DATASET RECORDS –
(** The events in a buffer, up to one for [base].  Unlike [parseInotifyEvents]
    there is no check that an event lies within what was read: reading past the
    end of the buffer is a panic. *)
Fixpoint scan_from (fuel : nat) (buf : string) (nread : nat) (base : string) (offset : nat) : outcome bool :=
  match fuel with
  | O => Return false
  | S fuel' =>
      if Nat.ltb offset nread then
        if Nat.ltb (String.length buf) (offset + SizeofInotifyEvent) then Panic "event past the end of the buffer"
        else
          let nameLen := event_len buf offset in
          let next := (offset + (SizeofInotifyEvent + nameLen))%nat in
          if Nat.ltb 0 nameLen then
            if Nat.ltb (String.length buf) next then Panic "slice bounds out of range"
            else if String.eqb (trim_nul (slice buf (offset + SizeofInotifyEvent) nameLen)) base then Return true
            else scan_from fuel' buf nread base next
          else scan_from fuel' buf nread base next
      else Return false
  end.

Section system.
Context {W : Type} `{OS W}.

Definition readSysfsValue (path : string) : M W (result string) :=
  r ← io (os_ReadFile path);
  m_ret (match r with Err e => Err e | Ok data => Ok (TrimSpace data) end).
Definition writeSysfsValue (path value : string) : M W (option error) := io (os_WriteFile path value).

Definition timed_out (path : string) : error := ErrNew ("timeout waiting for " +:+ path).

(** A round of [waitForSysfsFilePoll]. *)
Definition sysfsPoll_round (path : string) (deadline : Time) (backoff : Duration) : M W (Duration + option error) :=
  t ← io time_Now;
  if negb (t <? deadline) then m_ret (inr (Some (timed_out path)))
  else
    c ← io ctx_Err;
    match c with
    | Some e => m_ret (inr (Some e))
    | None =>
        e ← io (os_Stat path);
        match e with
        | None => m_ret (inr None)
        | Some _ => io_ (time_Sleep backoff) ≫= λ _, m_ret (inl (Z.min (backoff * 2) (100 * Millisecond)))
        end
    end.
Definition waitForSysfsFilePoll (fuel : nat) (path : string) (timeout : Duration) : M W (option (option error)) :=
  t ← io time_Now;
  m_loop (sysfsPoll_round path (t + timeout)) fuel (5 * Millisecond).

WORK ORDER – In the entries above, find the line with "there is no" and the line with "Definition readSysfsValue (path", then set down exactly those two and every line between them, nothing else.

OUTPUT BELOW –
    there is no check that an event lies within what was read: reading past the
    end of the buffer is a panic. *)
Fixpoint scan_from (fuel : nat) (buf : string) (nread : nat) (base : string) (offset : nat) : outcome bool :=
  match fuel with
  | O => Return false
  | S fuel' =>
      if Nat.ltb offset nread then
        if Nat.ltb (String.length buf) (offset + SizeofInotifyEvent) then Panic "event past the end of the buffer"
        else
          let nameLen := event_len buf offset in
          let next := (offset + (SizeofInotifyEvent + nameLen))%nat in
          if Nat.ltb 0 nameLen then
            if Nat.ltb (String.length buf) next then Panic "slice bounds out of range"
            else if String.eqb (trim_nul (slice buf (offset + SizeofInotifyEvent) nameLen)) base then Return true
            else scan_from fuel' buf nread base next
          else scan_from fuel' buf nread base next
      else Return false
  end.

Section system.
Context {W : Type} `{OS W}.

Definition readSysfsValue (path : string) : M W (result string) :=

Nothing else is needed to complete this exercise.